** Opening Given data block **

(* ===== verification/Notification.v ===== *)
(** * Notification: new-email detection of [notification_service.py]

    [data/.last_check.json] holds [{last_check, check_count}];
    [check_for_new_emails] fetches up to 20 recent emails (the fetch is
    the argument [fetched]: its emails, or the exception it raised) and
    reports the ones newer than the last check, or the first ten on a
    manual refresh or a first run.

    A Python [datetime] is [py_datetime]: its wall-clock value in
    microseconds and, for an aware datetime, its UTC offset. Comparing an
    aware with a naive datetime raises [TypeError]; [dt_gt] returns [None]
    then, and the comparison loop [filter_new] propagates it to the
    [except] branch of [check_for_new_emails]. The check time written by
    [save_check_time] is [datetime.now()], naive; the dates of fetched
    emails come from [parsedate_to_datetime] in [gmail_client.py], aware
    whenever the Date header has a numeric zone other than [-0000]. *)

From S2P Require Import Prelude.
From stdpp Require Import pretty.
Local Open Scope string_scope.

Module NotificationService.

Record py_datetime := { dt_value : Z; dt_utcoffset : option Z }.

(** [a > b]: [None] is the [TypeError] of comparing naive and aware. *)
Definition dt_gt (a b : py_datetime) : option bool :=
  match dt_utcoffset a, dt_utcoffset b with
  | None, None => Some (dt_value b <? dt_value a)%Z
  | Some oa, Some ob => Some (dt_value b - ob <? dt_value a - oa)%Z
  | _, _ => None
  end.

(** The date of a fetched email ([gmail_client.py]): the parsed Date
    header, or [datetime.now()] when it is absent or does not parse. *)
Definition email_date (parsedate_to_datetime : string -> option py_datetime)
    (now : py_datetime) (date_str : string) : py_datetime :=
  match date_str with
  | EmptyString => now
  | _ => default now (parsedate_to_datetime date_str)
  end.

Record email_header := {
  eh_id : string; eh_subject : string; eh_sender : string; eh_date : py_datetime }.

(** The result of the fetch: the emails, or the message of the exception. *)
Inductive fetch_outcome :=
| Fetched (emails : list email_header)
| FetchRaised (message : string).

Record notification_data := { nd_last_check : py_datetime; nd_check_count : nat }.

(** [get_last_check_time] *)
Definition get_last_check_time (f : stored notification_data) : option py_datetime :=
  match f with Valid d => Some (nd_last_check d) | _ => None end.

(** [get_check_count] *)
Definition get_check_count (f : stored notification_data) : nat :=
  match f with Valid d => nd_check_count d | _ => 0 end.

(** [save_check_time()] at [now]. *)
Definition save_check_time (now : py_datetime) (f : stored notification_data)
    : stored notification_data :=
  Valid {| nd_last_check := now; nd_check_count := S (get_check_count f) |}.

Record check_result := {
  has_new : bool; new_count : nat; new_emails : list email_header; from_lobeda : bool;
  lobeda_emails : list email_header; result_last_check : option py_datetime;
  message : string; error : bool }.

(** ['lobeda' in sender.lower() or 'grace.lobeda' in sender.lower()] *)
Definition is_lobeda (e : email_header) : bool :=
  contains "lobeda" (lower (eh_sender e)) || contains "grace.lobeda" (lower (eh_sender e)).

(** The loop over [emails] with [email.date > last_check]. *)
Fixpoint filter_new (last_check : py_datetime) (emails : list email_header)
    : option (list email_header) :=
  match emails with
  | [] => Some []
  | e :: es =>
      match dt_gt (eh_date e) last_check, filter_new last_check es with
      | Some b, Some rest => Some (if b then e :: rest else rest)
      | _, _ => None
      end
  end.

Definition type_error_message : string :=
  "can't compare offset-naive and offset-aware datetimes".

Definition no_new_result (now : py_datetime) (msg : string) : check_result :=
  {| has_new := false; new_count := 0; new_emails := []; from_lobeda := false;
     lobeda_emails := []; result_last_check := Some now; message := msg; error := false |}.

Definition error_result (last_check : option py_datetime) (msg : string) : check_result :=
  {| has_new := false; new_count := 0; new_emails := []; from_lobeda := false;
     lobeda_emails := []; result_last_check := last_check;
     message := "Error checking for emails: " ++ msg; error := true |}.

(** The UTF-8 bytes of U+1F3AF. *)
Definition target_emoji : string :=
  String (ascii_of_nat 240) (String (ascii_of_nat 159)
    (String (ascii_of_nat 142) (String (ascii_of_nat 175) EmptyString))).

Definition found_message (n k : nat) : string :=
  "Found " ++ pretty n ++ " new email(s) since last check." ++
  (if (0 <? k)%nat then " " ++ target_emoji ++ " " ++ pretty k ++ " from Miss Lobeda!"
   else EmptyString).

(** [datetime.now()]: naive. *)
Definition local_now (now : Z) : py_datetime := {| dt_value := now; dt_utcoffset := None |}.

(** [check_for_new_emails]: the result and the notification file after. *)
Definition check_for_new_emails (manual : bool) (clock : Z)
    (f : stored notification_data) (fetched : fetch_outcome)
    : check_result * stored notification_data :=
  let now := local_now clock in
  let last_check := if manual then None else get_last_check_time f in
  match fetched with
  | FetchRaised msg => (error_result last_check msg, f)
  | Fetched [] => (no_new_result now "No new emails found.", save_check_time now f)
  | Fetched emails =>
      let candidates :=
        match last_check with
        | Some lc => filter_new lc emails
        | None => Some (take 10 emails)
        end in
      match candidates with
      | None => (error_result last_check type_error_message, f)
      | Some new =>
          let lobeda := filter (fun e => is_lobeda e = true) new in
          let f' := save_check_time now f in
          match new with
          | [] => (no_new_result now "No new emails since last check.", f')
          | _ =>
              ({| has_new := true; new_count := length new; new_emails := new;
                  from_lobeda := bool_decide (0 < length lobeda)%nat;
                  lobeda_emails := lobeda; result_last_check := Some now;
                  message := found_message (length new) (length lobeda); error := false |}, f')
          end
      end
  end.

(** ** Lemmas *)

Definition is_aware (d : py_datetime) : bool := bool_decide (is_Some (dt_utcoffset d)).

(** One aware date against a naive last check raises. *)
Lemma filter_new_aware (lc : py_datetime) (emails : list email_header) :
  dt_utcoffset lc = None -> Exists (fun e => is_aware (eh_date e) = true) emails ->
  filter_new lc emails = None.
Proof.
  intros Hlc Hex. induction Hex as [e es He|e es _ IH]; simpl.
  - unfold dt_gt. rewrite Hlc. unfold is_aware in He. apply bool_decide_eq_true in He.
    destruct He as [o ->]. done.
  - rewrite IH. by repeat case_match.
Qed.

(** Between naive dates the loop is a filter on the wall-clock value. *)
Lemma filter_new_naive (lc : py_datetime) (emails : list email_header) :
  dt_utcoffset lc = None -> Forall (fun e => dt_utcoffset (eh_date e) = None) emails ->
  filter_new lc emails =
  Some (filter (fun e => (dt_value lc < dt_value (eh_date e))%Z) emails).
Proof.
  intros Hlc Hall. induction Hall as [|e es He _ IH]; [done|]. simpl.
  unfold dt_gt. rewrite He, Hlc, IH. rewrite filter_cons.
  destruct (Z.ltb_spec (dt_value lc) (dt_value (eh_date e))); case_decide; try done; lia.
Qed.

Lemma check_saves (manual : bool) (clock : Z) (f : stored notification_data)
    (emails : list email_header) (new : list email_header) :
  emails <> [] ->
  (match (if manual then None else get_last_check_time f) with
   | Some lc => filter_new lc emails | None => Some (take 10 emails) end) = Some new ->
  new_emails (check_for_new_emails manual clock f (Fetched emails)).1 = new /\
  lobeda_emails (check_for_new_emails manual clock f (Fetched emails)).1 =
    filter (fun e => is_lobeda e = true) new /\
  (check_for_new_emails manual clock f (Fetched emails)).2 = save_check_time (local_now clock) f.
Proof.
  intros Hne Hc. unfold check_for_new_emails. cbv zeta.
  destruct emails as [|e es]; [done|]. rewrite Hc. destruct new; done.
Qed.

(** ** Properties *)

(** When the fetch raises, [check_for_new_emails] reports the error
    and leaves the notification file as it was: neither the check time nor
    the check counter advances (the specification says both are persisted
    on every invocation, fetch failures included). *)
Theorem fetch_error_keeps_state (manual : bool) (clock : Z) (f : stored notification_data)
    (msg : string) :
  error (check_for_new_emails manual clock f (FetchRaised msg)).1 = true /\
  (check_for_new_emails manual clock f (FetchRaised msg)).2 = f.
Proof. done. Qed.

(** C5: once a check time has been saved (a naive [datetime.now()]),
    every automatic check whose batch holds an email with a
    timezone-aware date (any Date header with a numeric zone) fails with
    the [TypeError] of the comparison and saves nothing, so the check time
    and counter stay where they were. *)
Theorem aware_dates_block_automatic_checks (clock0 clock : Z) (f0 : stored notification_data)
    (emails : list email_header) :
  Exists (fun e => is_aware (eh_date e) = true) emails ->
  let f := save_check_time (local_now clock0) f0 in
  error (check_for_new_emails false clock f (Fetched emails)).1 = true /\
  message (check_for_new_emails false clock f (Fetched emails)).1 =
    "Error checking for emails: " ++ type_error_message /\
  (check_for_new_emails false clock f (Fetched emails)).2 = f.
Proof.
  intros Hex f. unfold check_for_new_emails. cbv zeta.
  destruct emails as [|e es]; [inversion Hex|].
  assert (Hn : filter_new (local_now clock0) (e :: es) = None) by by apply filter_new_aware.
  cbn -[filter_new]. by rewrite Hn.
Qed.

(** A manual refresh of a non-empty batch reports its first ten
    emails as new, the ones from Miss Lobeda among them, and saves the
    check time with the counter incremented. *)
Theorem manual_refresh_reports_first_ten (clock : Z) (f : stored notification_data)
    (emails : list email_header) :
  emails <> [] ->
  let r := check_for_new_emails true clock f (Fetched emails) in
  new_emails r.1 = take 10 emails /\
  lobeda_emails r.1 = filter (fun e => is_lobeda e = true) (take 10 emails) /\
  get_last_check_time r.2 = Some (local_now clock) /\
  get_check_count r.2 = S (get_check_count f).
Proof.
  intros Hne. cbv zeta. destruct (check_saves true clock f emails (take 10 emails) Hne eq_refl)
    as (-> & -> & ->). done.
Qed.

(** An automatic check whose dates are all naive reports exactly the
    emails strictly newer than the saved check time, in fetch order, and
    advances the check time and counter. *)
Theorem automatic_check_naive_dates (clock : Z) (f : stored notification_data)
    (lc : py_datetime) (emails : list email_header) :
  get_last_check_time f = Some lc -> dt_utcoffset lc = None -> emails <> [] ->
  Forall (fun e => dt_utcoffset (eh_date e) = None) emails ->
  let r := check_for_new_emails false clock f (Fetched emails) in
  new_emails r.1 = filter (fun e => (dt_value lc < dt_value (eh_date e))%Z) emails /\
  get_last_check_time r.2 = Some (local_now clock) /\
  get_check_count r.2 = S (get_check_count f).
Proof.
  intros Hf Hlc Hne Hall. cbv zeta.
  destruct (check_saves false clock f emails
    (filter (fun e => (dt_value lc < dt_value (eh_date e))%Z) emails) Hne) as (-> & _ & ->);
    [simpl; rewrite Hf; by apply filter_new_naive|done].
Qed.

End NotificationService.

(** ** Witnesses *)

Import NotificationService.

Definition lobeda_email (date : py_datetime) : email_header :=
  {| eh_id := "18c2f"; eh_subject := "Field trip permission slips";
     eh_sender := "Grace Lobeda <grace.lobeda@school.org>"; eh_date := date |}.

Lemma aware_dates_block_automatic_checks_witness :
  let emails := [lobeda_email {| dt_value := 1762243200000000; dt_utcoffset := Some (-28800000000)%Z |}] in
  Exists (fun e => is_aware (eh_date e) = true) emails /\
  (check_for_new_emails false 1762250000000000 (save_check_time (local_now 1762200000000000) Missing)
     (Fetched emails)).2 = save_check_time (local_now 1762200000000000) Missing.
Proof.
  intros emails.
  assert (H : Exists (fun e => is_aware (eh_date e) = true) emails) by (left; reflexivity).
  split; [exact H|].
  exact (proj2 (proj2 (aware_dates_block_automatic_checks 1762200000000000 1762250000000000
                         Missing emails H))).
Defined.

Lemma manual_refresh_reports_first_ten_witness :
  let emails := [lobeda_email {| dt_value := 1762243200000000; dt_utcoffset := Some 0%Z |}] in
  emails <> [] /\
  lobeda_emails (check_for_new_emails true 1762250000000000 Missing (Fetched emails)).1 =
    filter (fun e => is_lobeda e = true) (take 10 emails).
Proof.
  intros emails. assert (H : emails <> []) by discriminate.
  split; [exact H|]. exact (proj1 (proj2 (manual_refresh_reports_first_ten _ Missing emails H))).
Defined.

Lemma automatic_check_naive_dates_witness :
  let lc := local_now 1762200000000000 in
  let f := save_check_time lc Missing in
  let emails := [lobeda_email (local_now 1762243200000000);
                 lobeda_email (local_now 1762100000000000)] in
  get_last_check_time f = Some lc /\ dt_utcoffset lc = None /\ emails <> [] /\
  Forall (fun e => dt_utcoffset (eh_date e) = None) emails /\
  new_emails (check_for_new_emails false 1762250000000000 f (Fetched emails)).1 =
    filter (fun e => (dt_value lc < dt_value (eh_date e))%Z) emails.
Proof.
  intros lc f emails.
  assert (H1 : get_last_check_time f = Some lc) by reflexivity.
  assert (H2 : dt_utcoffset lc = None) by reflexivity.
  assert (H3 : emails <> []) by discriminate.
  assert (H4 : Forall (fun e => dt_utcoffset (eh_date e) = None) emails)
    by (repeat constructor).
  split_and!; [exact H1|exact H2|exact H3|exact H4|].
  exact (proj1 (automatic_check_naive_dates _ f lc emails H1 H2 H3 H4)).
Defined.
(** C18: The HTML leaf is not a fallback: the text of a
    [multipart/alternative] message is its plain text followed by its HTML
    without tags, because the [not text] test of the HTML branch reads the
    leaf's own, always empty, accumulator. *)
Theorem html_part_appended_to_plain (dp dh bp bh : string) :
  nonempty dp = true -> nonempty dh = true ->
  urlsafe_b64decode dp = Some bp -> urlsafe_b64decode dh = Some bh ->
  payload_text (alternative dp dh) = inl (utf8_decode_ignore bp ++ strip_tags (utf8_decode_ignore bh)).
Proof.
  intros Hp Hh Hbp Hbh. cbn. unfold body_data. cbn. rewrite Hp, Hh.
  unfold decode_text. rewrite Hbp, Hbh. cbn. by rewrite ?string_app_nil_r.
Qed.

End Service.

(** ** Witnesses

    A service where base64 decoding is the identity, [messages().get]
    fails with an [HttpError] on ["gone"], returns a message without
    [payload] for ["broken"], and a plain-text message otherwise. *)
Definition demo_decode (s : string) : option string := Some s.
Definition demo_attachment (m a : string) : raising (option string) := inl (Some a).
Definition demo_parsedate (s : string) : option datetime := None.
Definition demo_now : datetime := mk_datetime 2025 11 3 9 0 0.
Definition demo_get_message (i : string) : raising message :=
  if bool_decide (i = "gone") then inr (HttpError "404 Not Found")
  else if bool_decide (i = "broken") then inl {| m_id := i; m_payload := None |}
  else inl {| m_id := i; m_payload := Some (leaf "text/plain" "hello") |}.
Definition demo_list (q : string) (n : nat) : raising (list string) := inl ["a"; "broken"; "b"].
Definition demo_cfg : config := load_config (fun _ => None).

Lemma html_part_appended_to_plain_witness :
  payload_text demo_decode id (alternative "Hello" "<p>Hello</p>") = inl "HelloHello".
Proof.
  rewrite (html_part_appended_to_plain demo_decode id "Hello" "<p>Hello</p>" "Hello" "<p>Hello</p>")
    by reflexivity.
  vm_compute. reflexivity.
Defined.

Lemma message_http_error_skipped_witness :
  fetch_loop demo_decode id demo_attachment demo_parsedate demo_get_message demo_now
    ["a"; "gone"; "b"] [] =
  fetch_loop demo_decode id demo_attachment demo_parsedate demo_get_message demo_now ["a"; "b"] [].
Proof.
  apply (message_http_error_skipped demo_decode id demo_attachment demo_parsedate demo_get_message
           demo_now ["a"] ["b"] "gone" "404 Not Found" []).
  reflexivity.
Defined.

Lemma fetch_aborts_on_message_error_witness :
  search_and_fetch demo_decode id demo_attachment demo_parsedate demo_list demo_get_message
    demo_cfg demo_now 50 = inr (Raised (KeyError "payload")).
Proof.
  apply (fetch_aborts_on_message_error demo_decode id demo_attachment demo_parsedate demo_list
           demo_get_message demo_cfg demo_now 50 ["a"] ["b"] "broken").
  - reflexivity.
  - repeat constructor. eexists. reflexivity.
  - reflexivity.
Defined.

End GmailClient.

** Closing Given data block **

* **Your assignment**
In the material, find each line with the word "batch" and list it.

* **Answer box**
    every automatic check whose batch holds an email with a
(** A manual refresh of a non-empty batch reports its first ten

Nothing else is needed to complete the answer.